Due to the nature of my ongoing symptoms, the surgeon has advised that neuropathic pain is the most likely cause. This type of pain occurs as a result of damage to nerves following surgery/bone infections. Neuropathic pain is difficult to treat but can be eased by ‘tricyclic’ antidepressant medicines, by an action that is separate to their action on depression. Treatment is usually long term.

“Neuropathic pain (‘neuralgia’) is a pain that comes from problems with signals from the nerves. There are various causes. It is different to the common type of pain that is due to an injury, burn, pressure, etc. Traditional painkillers such as paracetamol, anti-inflammatories, codeine and morphine may help, but often do not help very much. However, neuropathic pain is often eased by antidepressant medicines – by an action that is separate to their action on depression. It is thought that they work by interfering with the way nerve impulses are transmitted. There are several tricyclic antidepressants, but amitriptyline is the one most commonly used for neuralgic pain. In many cases the pain is stopped, or greatly eased, by amitriptyline”.

I was sent home with a prescription for a low dose of amitriptyline. The side effect of this medication is increasing drowsiness so I’ve been advised to take it only at night and to persevere with it as it can take several weeks to get maximum benefit. If, after 3 weeks,  I’ve not experienced any relief from the pain, I’ve been instructed to double the dosage every week until benefit is achieved. So… if my blogging becomes more sporadic with words slurred, you’ll know why!

The surgeon’s parting words to me were “you’re not out of the woods yet but there is light at the end of the tunnel”. That sums it up nicely.

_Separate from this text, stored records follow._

(* ===== verification/Keyed.v ===== *)
(** * Hash maps as lists without repeated keys

    The keys of some of the program's hash maps have no countable type in the
    model, and sometimes the code depends on the order in which a map is
    walked.  Such a map is a list of pairs, in that order. *)
From S2P Require Import Prelude.

Section Keyed.
Context {K : Type} `{EqDecision K} {A : Type}.
Implicit Types m : list (K * A).

Fixpoint kget (m : list (K * A)) (k : K) : option A :=
  match m with
  | [] => None
  | (k', a) :: m => if decide (k' = k) then Some a else kget m k
  end.

Definition kset (k : K) (a : A) (m : list (K * A)) : list (K * A) := (k, a) :: filter (fun p => p.1 <> k) m.

Lemma kget_Some_elem m k a : kget m k = Some a -> (k, a) ∈ m.
Proof.
  induction m as [|[k' a'] m IH]; cbn; [done|]. destruct (decide (k' = k)) as [->|]; [intros [= ->]; left|intros; right; auto].
Qed.

Lemma kget_filter m k k' : k' <> k -> kget (filter (fun p => p.1 <> k) m) k' = kget m k'.
Proof.
  intros Hne. induction m as [|[j a] m IH]; [done|]. rewrite filter_cons. cbn [fst]. destruct (decide (j <> k)) as [Hj|Hj]; cbn.
  - by rewrite IH.
  - destruct (decide (j = k)) as [->|]; [|done]. by rewrite decide_False.
Qed.

Lemma kget_kset m k a k' : kget (kset k a m) k' = if decide (k' = k) then Some a else kget m k'.
Proof.
  unfold kset. cbn. destruct (decide (k = k')) as [->|Hne]; [by rewrite decide_True|]. rewrite decide_False by done.
  by apply kget_filter.
Qed.

Lemma kget_None_notin m k : kget m k = None <-> k ∉ m.*1.
Proof.
  induction m as [|[k' a] m IH]; [split; [intros _ ?%elem_of_nil|]; done|]. cbn. rewrite not_elem_of_cons.
  destruct (decide (k' = k)) as [->|Hne]; [split; [done|by intros []]|]. rewrite IH. split; [by intros|by intros []].
Qed.

Lemma kget_is_Some m k : is_Some (kget m k) <-> k ∈ m.*1.
Proof. pose proof (kget_None_notin m k) as H. destruct (kget m k); split; [intros _|by eexists|by intros []|]; destruct (decide (k ∈ m.*1)); naive_solver. Qed.

Lemma kset_fresh m k a : kget m k = None -> kset k a m = (k, a) :: m.
Proof.
  intros H. unfold kset. f_equal. apply kget_None_notin in H. induction m as [|[j b] m IH]; [done|].
  cbn in H. apply not_elem_of_cons in H as [H1 H2]. rewrite filter_cons_True by (cbn; congruence). f_equal. by apply IH.
Qed.

Lemma kset_NoDup m k a : NoDup m.*1 -> NoDup (kset k a m).*1.
Proof.
  intros H. unfold kset. cbn. apply NoDup_cons. split.
  - intros ([j b] & -> & [Hj _]%list_elem_of_filter)%list_elem_of_fmap. by apply Hj.
  - induction m as [|[j b] m IH]; [constructor|]. cbn in H. apply NoDup_cons in H as [H1 H2]. rewrite filter_cons.
    destruct (decide _); [|by apply IH]. cbn. apply NoDup_cons. split; [|by apply IH].
    intros ([i c] & -> & [_ Hi]%list_elem_of_filter)%list_elem_of_fmap. apply H1, list_elem_of_fmap. by exists (i, c).
Qed.
End Keyed.
(* ===== verification/Vtxo.v ===== *)
(** * VTXOs (lib/src/vtxo/mod.rs)

    A VTXO is an output at the end of a chain of pre-signed exit transactions
    that starts at an on-chain anchor.  The chain is stored as the "genesis": for
    each transaction the policy and witness of the input it spends and its other
    outputs.  This file models the type, the exit transactions it describes
    ([VtxoTxIter]) and its wire encoding. *)
From S2P Require Import Prelude Bitcoin Encode Concrete Policy.

Open Scope Z_scope.

Section Vtxo.
Context `{B : Bitcoin}.

(** ** Taproots of the transaction tree (lib/src/tree/signed.rs) *)
Definition unlock_clause (pubkey : XOnlyPublicKey) (unlock_hash : bytes) : Script :=
  hash_and_sign unlock_hash pubkey.

Definition leaf_cosign_taproot {E} (agg_pk : XOnlyPublicKey) (server_pubkey : PublicKey)
    (expiry_height : Z) (unlock_hash : bytes) : outcome E Taproot :=
  s ← expiry_clause server_pubkey expiry_height;
  Ok (mkTaproot agg_pk [(1%nat, s); (1%nat, unlock_clause agg_pk unlock_hash)]).

Definition cosign_taproot {E} (agg_pk : XOnlyPublicKey) (server_pubkey : PublicKey)
    (expiry_height : Z) : outcome E Taproot :=
  s ← expiry_clause server_pubkey expiry_height;
  Ok (mkTaproot agg_pk [(0%nat, s)]).

(** [create_exit_tx]. *)
Definition create_exit_tx (prevout : OutPoint) (out : TxOut) (signature : option Signature)
  : Transaction :=
  mkTx 3 0
    [mkTxIn prevout [] 0 (match signature with Some s => [sig_serialize s] | None => [] end)]
    [out; fee_anchor].

(** ** Genesis *)
Inductive MaybePreimage := Preimage (p : bytes) | Hash (h : bytes).

Definition preimage_hash (m : MaybePreimage) : bytes :=
  match m with Preimage p => sha256 p | Hash h => h end.

Inductive GenesisTransition :=
  | Cosigned (pubkeys : list PublicKey) (signature : Signature)
  | HashLockedCosigned (user_pubkey : PublicKey) (signature : Signature) (unlock : MaybePreimage)
  | Arkoor (policy : VtxoPolicy) (signature : option Signature).

Definition input_taproot {E} (t : GenesisTransition) (server_pubkey : PublicKey)
    (expiry_height exit_delta : Z) : outcome E Taproot :=
  match t with
  | Cosigned pubkeys _ => cosign_taproot (combine_keys pubkeys) server_pubkey expiry_height
  | HashLockedCosigned user_pubkey _ unlock =>
      leaf_cosign_taproot (combine_keys [user_pubkey; server_pubkey]) server_pubkey expiry_height
        (preimage_hash unlock)
  | Arkoor policy _ => taproot policy server_pubkey exit_delta expiry_height
  end.

Definition input_txout {E} (t : GenesisTransition) (amount : Z) (server_pubkey : PublicKey)
    (expiry_height exit_delta : Z) : outcome E TxOut :=
  tr ← input_taproot t server_pubkey expiry_height exit_delta;
  Ok (mkTxOut amount (taproot_script_pubkey tr)).

(** [GenesisTransition::witness]. *)
Definition transition_witness {E} (t : GenesisTransition) (server_pubkey : PublicKey)
    (expiry_height : Z) : outcome E (list bytes) :=
  match t with
  | Cosigned _ signature => Ok [sig_serialize signature]
  | HashLockedCosigned user_pubkey signature (Preimage preimage) =>
      let unlock_hash := sha256 preimage in
      let agg_pk := combine_keys [user_pubkey; server_pubkey] in
      tr ← leaf_cosign_taproot agg_pk server_pubkey expiry_height unlock_hash;
      let clause := unlock_clause agg_pk unlock_hash in
      cb ← expect (control_block tr clause);
      Ok [sig_serialize signature; preimage; script_bytes clause; cb]
  | HashLockedCosigned _ _ (Hash _) => Ok []
  | Arkoor _ (Some sig) => Ok [sig_serialize sig]
  | Arkoor _ None => Ok []
  end.
Inductive BuilderState := Preparing | CanGenerateNonces | ServerCanCosign | CanFinish.

(** The states with enough information to sign. *)
Class CanSign (s : BuilderState) := {}.
#[export] Instance ServerCanCosign_CanSign : CanSign ServerCanCosign := {}.
#[export] Instance CanFinish_CanSign : CanSign CanFinish := {}.

(** lib/src/error.rs. *)
Record IncorrectSigningKeyError `{B : Bitcoin} := mkIncorrectKey {
  required : option PublicKey; provided : PublicKey }.

Section Board.
Context `{B : Bitcoin}.

Definition exit_tx_sighash (prev_utxo : TxOut) (utxo : OutPoint) (output : TxOut) : bytes * Transaction :=
  let exit_tx := create_exit_tx utxo output None in
  (key_spend_sighash exit_tx prev_utxo, exit_tx).

Record BoardCosignResponse := mkBoardCosign {
  pub_nonce : PublicNonce; partial_signature : PartialSignature }.

Record BoardBuilder (s : BuilderState) := mkBuilder {
  bb_user_pubkey : PublicKey;
  bb_expiry_height : Z;
  bb_server_pubkey : PublicKey;
  bb_exit_delta : Z;
  bb_amount : option Z;
  bb_utxo : option OutPoint;
  bb_user_pub_nonce : option PublicNonce;
  bb_user_sec_nonce : option SecretNonce;
}.
#[global] Arguments mkBuilder {s}.
#[global] Arguments bb_user_pubkey {s}.
#[global] Arguments bb_expiry_height {s}.
#[global] Arguments bb_server_pubkey {s}.
#[global] Arguments bb_exit_delta {s}.
#[global] Arguments bb_amount {s}.
#[global] Arguments bb_utxo {s}.
#[global] Arguments bb_user_pub_nonce {s}.
#[global] Arguments bb_user_sec_nonce {s}.

Definition funding_script_pubkey {E s} (b : BoardBuilder s) : outcome E bytes :=
  let combined_pubkey := combine_keys [bb_user_pubkey b; bb_server_pubkey b] in
  tr ← cosign_taproot combined_pubkey (bb_server_pubkey b) (bb_expiry_height b);
  Ok (taproot_script_pubkey tr).

Definition board_new (user_pubkey : PublicKey) (expiry_height : Z) (server_pubkey : PublicKey)
    (exit_delta : Z) : BoardBuilder Preparing :=
  mkBuilder user_pubkey expiry_height server_pubkey exit_delta None None None None.

Definition set_funding_details (b : BoardBuilder Preparing) (amount : Z) (utxo : OutPoint)
  : BoardBuilder CanGenerateNonces :=
  mkBuilder (bb_user_pubkey b) (bb_expiry_height b) (bb_server_pubkey b) (bb_exit_delta b)
    (Some amount) (Some utxo) (bb_user_pub_nonce b) (bb_user_sec_nonce b).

(Information Source: WebMD and Patient UK)


While I’m Away…

September 8, 2009

I’m off to Nottingham tomorrow for another surgical review.  I last saw the surgeon in June, just 12 days after the 4-hour operation on my head. He was pleased with my progress at that stage and asked me to return again a month later. I never got to that appointment thanks to the development of an unforeseen complication. Before consenting to surgery, I was warned of the dangers of the operation. Osteomyelitis was not on that list but it sure is now! I hope to have more news to share with you when I get back.

nurses

I have something for you to ponder on while I’m away. While undergoing prolonged treatment in hospital for the osteomyelitis, it was very noticeable how few Irish nurses were working in the system. It was a large teaching hospital with the usual cohort of trainee nurses on the wards but there were very few fully trained Irish nurses to be seen. The majority of the nurses were recruited from overseas, from the Philippines and India. These nurses were highly trained and  professional except in one regard. While working on the wards, they had a tendency to speak to one another in their native tongue. As a patient, I found this disconcerting as it excluded me from discussions concerning my own care. I wondered if there was a hospital policy requiring staff to speak in English only, while on duty. Do you have any views on this?